Her uncle pulled a very long face, then looked at her searchingly and twisted his lips into a mocking smile.
"So that's how it is," he piped in a voice like an old woman's. "I beg your pardon!" he said, and made a ceremonious bow. "If you have fallen under his influence yourself, and have abandoned your convictions, you should have said so before. I beg your pardon!"
"Yes, I have abandoned my convictions," she cried. "There; make the most of it!"
"I beg your pardon!"
Her uncle for the last time made her a ceremonious bow, a little on one side, and, shrinking into himself, made a scrape with his foot and walked back.
"Idiot!" thought Olga Mihalovna. "I hope he will go home."
She found the ladies and the young people among the raspberries in the kitchen garden. Some were eating raspberries; others, tired of eating raspberries, were strolling about the strawberry beds or foraging among the sugar-peas. A little on one side of the raspberry bed, near a branching appletree propped up by posts which had been pulled out of an old fence, Pyotr Dmitritch was mowing the grass.

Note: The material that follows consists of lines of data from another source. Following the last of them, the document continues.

Lemma mapM_Ok_In {A B : Type} (f : A -> result B) (l : list A) (bs : list B) :
  mapM f l = Ok bs -> forall a, In a l -> exists b, f a = Ok b.
Proof.
  revert bs. induction l as [|a0 rest IH]; intros bs H a Hin; [destruct Hin|].
  cbn [mapM] in H. destruct (f a0) as [b0|e] eqn:E0; [|discriminate H].
  cbn [bind] in H. destruct (mapM f rest) as [bs'|e] eqn:E1; [|discriminate H].
  destruct Hin as [<-|Hin]; [eauto | eapply IH; eauto].
Qed.

(** C10: when a member of a cluster has an age outside (1, 44500], its
    [BP range] is NaN, the sort key of the era merge raises
    [AttributeError] on it, and the loop makes no marker for the cluster;
    the loop over the clusters ends there. *)
Theorem unbinned_member_breaks_merge (centroid : Type) (l : lineage)
    (sheet : list raw_row) (labelled : list (coord * nat))
    (centers : list centroid) (cluster_id : nat) (r : lineage_row)
    (Hin : In r (subset_of (lineage_table l sheet) (cluster_points labelled cluster_id)))
    (Hage : ~ (1 < l_Mean_BP r <= 44500)%Z) :
  BP_range r = None /\
  cluster_range_of (subset_of (lineage_table l sheet) (cluster_points labelled cluster_id))
    = Raise AttributeError /\
  (forall m, cluster_marker centroid (lineage_table l sheet) labelled centers cluster_id
             <> Ok m) /\
  (forall n ms, cluster_id < n ->
                markers centroid (lineage_table l sheet) labelled centers n <> Ok ms).
Proof.
  set (data := lineage_table l sheet) in *.
  set (subset := subset_of data (cluster_points labelled cluster_id)) in *.
  assert (Hnone : BP_range r = None).
  { rewrite (lineage_table_bin l sheet r) by (eapply subset_of_In; eauto).
    apply BP_range_unbinned. lia. }
  assert (Hrange : cluster_range_of subset = Raise AttributeError).
  { apply cluster_range_unbinned; [|eauto].
    intros r' Hr'. rewrite (lineage_table_bin l sheet r').
    - apply BP_range_of_value.
    - eapply subset_of_In; eauto. }
  assert (Hmark : forall m, cluster_marker centroid data labelled centers cluster_id <> Ok m).
  { intros m. unfold cluster_marker.
    destruct (index centers cluster_id) as [c|e]; cbn [bind]; [|discriminate].
    fold subset. unfold summarize. rewrite Hrange. discriminate. }
  repeat split; auto.
  intros n ms Hlt Hms. unfold markers in Hms.
  destruct (mapM_Ok_In _ _ _ Hms cluster_id) as [m Hm].
  - apply in_seq. lia.
  - exact (Hmark m Hm).
Qed.

Lemma unbinned_member_breaks_merge_witness :
  BP_range first_year_Y = None /\
  cluster_range_of (subset_of (lineage_table Y [first_year]) (cluster_points [((4190, 1250)%Z, 0)] 0))
    = Raise AttributeError.
Proof.
  assert (H : In first_year_Y
                (subset_of (lineage_table Y [first_year])
                           (cluster_points [((4190, 1250)%Z, 0)] 0)))
    by (vm_compute; left; reflexivity).
  assert (Hage : ~ (1 < l_Mean_BP first_year_Y <= 44500)%Z) by (simpl; lia).
  pose proof (unbinned_member_breaks_merge unit Y [first_year]
                [((4190, 1250)%Z, 0)] [tt] 0 first_year_Y H Hage) as (H1 & H2 & _).
  split; [exact H1 | exact H2].
Defined.

Lemma mapM_as_str (cs : list cell) :
  (forall c, In c cs -> c <> NaN) -> exists names, mapM as_str cs = Ok names.
Proof.
  induction cs as [|c rest IH]; intros H; [eexists; reflexivity|].
  destruct IH as [names Hn]; [intros; apply H; now right|].
  destruct c as [s|]; [|exfalso; apply (H NaN); [now left | reflexivity]].
  exists (s :: names). cbn [mapM as_str bind]. now rewrite Hn.
Qed.

Lemma cluster_countries_defined (subset : list lineage_row) :
  subset <> [] ->
  (forall r, In r subset -> l_Country r <> NaN) ->
  exists c, cluster_countries_of subset = Ok c.
Proof.
  intros Hne Hc. unfold cluster_countries_of.
  set (countries := unique cell_eqb (map l_Country subset)).
  destruct (length countries <? 2).
  - assert (Hn : countries <> []).
    { apply unique_nonempty. destruct subset; [tauto | discriminate]. }
    destruct countries as [|c rest]; [tauto|]. exists c. reflexivity.
  - destruct (mapM_as_str countries) as [names Hn].
    + intros c Hin. apply (proj1 (In_unique cell_eqb cell_eqb_eq _ _)) in Hin.
      apply in_map_iff in Hin as (r & <- & Hr). now apply Hc.
    + rewrite Hn. eexists. reflexivity.
Qed.

(** C2, as the script has it: the summary of a cluster is defined when the
    cluster has a member, every member has an age in (1, 44500] and no
    member lacks a country; its count is the number of members.  For a
    cluster without members there is no fallback: the first index into the
    empty list of era bins raises [IndexError]. *)
Theorem summary_of_populated_cluster (l : lineage) (sheet : list raw_row)
    (points : list coord)
    (Hmember : subset_of (lineage_table l sheet) points <> [])
    (Hage : forall r, In r (subset_of (lineage_table l sheet) points) ->
                      (1 < l_Mean_BP r <= 44500)%Z)
    (Hcountry : forall r, In r (subset_of (lineage_table l sheet) points) ->
                          l_Country r <> NaN) :
  (exists s bp_ranges,
      summarize (subset_of (lineage_table l sheet) points) = Ok (s, bp_ranges) /\
      total_indivs s = length (subset_of (lineage_table l sheet) points)) /\
  summarize [] = Raise IndexError.
Proof.
  split; [|reflexivity].
  set (subset := subset_of (lineage_table l sheet) points) in *.
  destruct (cluster_range_defined subset Hmember) as [rng Hr].
  { intros r Hin. pose proof (Hage r Hin) as Ha.
    rewrite (lineage_table_bin l sheet r) by (eapply subset_of_In; eauto).
    destruct (BP_range_of (l_Mean_BP r)) as [s|] eqn:E.
    - exists s. split; [reflexivity | now apply (BP_range_label (l_Mean_BP r))].
    - apply BP_range_unbinned in E. lia. }
  destruct (cluster_countries_defined subset Hmember Hcountry) as [c Hc].
  unfold summarize. rewrite Hr. cbn [bind]. rewrite Hc. cbn [bind].
  do 2 eexists. split; reflexivity.
Qed.

Lemma summary_of_populated_cluster_witness :
  exists s bp_ranges,
    summarize (subset_of (lineage_table Y [bronze_age; unknown_mt]) [(5105, 1374)%Z])
      = Ok (s, bp_ranges) /\
    total_indivs s
      = length (subset_of (lineage_table Y [bronze_age; unknown_mt]) [(5105, 1374)%Z]).
Proof.
  assert (Hmember : subset_of (lineage_table Y [bronze_age; unknown_mt])
                              [(5105, 1374)%Z] <> [])
    by (vm_compute; discriminate).
  assert (Hage : forall r,
             In r (subset_of (lineage_table Y [bronze_age; unknown_mt]) [(5105, 1374)%Z]) ->
             (1 < l_Mean_BP r <= 44500)%Z).
  { intros r H. vm_compute in H.
    repeat (destruct H as [<-|H]; [simpl; lia|]). destruct H. }
  assert (Hcountry : forall r,
             In r (subset_of (lineage_table Y [bronze_age; unknown_mt]) [(5105, 1374)%Z]) ->
             l_Country r <> NaN).
  { intros r H. vm_compute in H.
    repeat (destruct H as [<-|H]; [simpl; discriminate|]). destruct H. }
  exact (proj1 (summary_of_populated_cluster Y [bronze_age; unknown_mt]
                  [(5105, 1374)%Z] Hmember Hage Hcountry)).
Defined.

(** C2 as stated fails: a cluster label that no coordinate carries
    gives a cluster without members, and the pass of the loop for it raises
    [IndexError]. *)
Lemma empty_cluster_raises :
  cluster_points [((5105, 1374)%Z, 0)] 1 = [] /\
  cluster_marker unit (lineage_table Y [bronze_age]) [((5105, 1374)%Z, 0)] [tt; tt] 1
    = Raise IndexError.
Proof. split; reflexivity. Qed.


(** ** Clusters and their counts *)

Lemma isin_In (c : coord) (points : list coord) : isin c points = true <-> In c points.
Proof.
  unfold isin. rewrite existsb_exists. split.
  - intros (d & Hd & E). apply coord_eqb_eq in E. now subst.
  - intros H. exists c. split; [exact H | now apply coord_eqb_eq].
Qed.

Lemma In_cluster_points (labelled : list (coord * nat)) (cluster_id : nat) (c : coord) :
  In c (cluster_points labelled cluster_id) <-> In (c, cluster_id) labelled.
Proof.
  unfold cluster_points. rewrite in_map_iff. split.
  - intros ([c' lab] & <- & H). apply filter_In in H as [H E].
    simpl in *. apply Nat.eqb_eq in E. now subst.
  - intros H. exists (c, cluster_id). split; [reflexivity|].
    apply filter_In. split; [exact H | apply Nat.eqb_refl].
Qed.

(** The count of the loop is the count of the specification. *)
Lemma total_is_records_in_cluster (data : list lineage_row) (points : list coord) :
  length (subset_of data points) = records_in_cluster data points.
Proof.
  unfold subset_of, records_in_cluster. f_equal. apply filter_ext.
  intros r. destruct (in_dec coord_eq_dec (coord_of r) points) as [H|H].
  - now apply isin_In.
  - destruct (isin (coord_of r) points) eqn:E; [|reflexivity].
    apply isin_In in E. contradiction.
Qed.

Lemma map_fst_combine {A B : Type} (l : list A) (l' : list B) :
  length l' = length l -> map fst (combine l l') = l.
Proof.
  revert l'. induction l as [|a rest IH]; intros [|b rest'] H; simpl in *;
    try discriminate; [reflexivity|].
  f_equal. apply IH. lia.
Qed.

Lemma In_combine_snd {A B : Type} (l : list A) (l' : list B) (P : B -> Prop) (p : A * B) :
  Forall P l' -> In p (combine l l') -> P (snd p).
Proof.
  intros HP Hin. destruct p as [a b]. apply in_combine_r in Hin.
  rewrite Forall_forall in HP. now apply HP.
Qed.

(** With coordinates that do not repeat, a coordinate has one label. *)
Lemma label_unique (labelled : list (coord * nat)) (c : coord) (lab lab' : nat) :
  NoDup (map fst labelled) ->
  In (c, lab) labelled -> In (c, lab') labelled -> lab = lab'.
Proof.
  intros Hnd H H'.
  assert (E : (c, lab) = (c, lab'))
    by (apply (NoDup_map_inj fst labelled); auto).
  congruence.
Qed.

Lemma list_sum_indicator (lab start n : nat) :
  list_sum (map (fun c => if c =? lab then 1 else 0) (seq start n)) =
  if (start <=? lab) && (lab <? start + n) then 1 else 0.
Proof.
  revert start. induction n as [|n IH]; intros start; simpl.
  - destruct (Nat.leb_spec start lab), (Nat.ltb_spec lab (start + 0)); simpl; lia.
  - rewrite IH.
    destruct (Nat.eqb_spec start lab), (Nat.leb_spec start lab),
      (Nat.leb_spec (S start) lab), (Nat.ltb_spec lab (S start + n)),
      (Nat.ltb_spec lab (start + S n)); simpl; lia.
Qed.

Lemma list_sum_map_add {A : Type} (f g : A -> nat) (l : list A) :
  list_sum (map (fun a => f a + g a) l) = list_sum (map f l) + list_sum (map g l).
Proof. induction l as [|a rest IH]; simpl; lia. Qed.

(** Each row of the table is counted in one cluster and in one only. *)
Lemma totals_sum (data : list lineage_row) (labelled : list (coord * nat)) (k : nat) :
  NoDup (map fst labelled) ->
  (forall p, In p labelled -> snd p < k) ->
  (forall r, In r data -> In (coord_of r) (map fst labelled)) ->
  list_sum (map (fun c => length (subset_of data (cluster_points labelled c))) (seq 0 k))
  = length data.
Proof.
  intros Hnd Hlt. induction data as [|r rest IH]; intros Hcov.
  - simpl. induction (seq 0 k); simpl; auto.
  - assert (Hin : In (coord_of r) (map fst labelled)) by (apply Hcov; now left).
    apply in_map_iff in Hin as ([c lab] & Hc & Hp). simpl in Hc. subst c.
    rewrite (map_ext
               (fun c => length (subset_of (r :: rest) (cluster_points labelled c)))
               (fun c => (if c =? lab then 1 else 0)
                         + length (subset_of rest (cluster_points labelled c)))).
    + rewrite list_sum_map_add, IH by (intros; apply Hcov; now right).
      rewrite list_sum_indicator. simpl.
      pose proof (Hlt _ Hp) as Hk. simpl in Hk.
      destruct (Nat.ltb_spec lab k); simpl; lia.
    + intros c. unfold subset_of. cbn [filter].
      destruct (isin (coord_of r) (cluster_points labelled c)) eqn:E.
      * apply isin_In, In_cluster_points in E.
        rewrite (label_unique labelled (coord_of r) c lab Hnd E Hp).
        now rewrite Nat.eqb_refl.
      * destruct (Nat.eqb_spec c lab) as [->|]; [|reflexivity].
        apply In_cluster_points, isin_In in Hp. congruence.
Qed.

Lemma mapM_map {A B C : Type} (f : A -> result B) (g : B -> C) (h : A -> C)
    (l : list A) (bs : list B) :
  (forall a b, f a = Ok b -> g b = h a) ->
  mapM f l = Ok bs -> map g bs = map h l.
Proof.
  intros Hgh. revert bs. induction l as [|a rest IH]; intros bs H.
  - injection H as <-. reflexivity.
  - cbn [mapM] in H. destruct (f a) as [b|e] eqn:E; [|discriminate H].
    cbn [bind] in H. destruct (mapM f rest) as [bs'|e] eqn:E'; [|discriminate H].
    injection H as <-. simpl. f_equal; [now apply Hgh | now apply IH].
Qed.

(** A marker shows the number of rows of its cluster. *)
Lemma cluster_marker_total (centroid : Type) (data : list lineage_row)
    (labelled : list (coord * nat)) (centers : list centroid) (cluster_id : nat)
    (m : marker centroid) :
  cluster_marker centroid data labelled centers cluster_id = Ok m ->
  total_indivs (legend m) = length (subset_of data (cluster_points labelled cluster_id)).
Proof.
  unfold cluster_marker, summarize.
  destruct (index centers cluster_id) as [c|e]; cbn [bind]; [|discriminate].
  destruct (cluster_range_of _) as [rng|e]; cbn [bind]; [|discriminate].
  destruct (cluster_countries_of _) as [cs|e]; cbn [bind]; [|discriminate].
  intros H. injection H as <-. reflexivity.
Qed.

(** The stand-in keeps the contract of a fitted model. *)
Lemma round_robin_fits (k : nat) (X : list coord) :
  1 <= k <= length X -> round_robin_fit k X <> None.
Proof.
  intros [H1 H2]. unfold round_robin_fit.
  destruct (Nat.leb_spec 1 k), (Nat.leb_spec k (length X)); simpl; try lia.
  discriminate.
Qed.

His hair was falling over his forehead, his cravat was untied. His watch-chain was hanging loose. Every step and every swing of the scythe showed skill and the possession of immense physical strength. Near him were standing Lubotchka and the daughters of a neighbour, Colonel Bukryeev – two anaemic and unhealthily stout fair girls, Natalya and Valentina, or, as they were always called, Nata and Vata, both wearing white frocks and strikingly like each other. Pyotr Dmitritch was teaching them to mow.
"It's very simple," he said. "You have only to know how to hold the scythe and not to get too hot over it – that is, not to use more force than is necessary! Like this… Wouldn't you like to try?" he said, offering the scythe to Lubotchka. "Come!"
Lubotchka took the scythe clumsily, blushed crimson, and laughed.
"Don't be afraid, Lubov Alexandrovna!" cried Olga Mihalovna, loud enough for all the ladies to hear that she was with them. "Don't be afraid! You must learn! If you marry a Tolstoyan he will make you mow."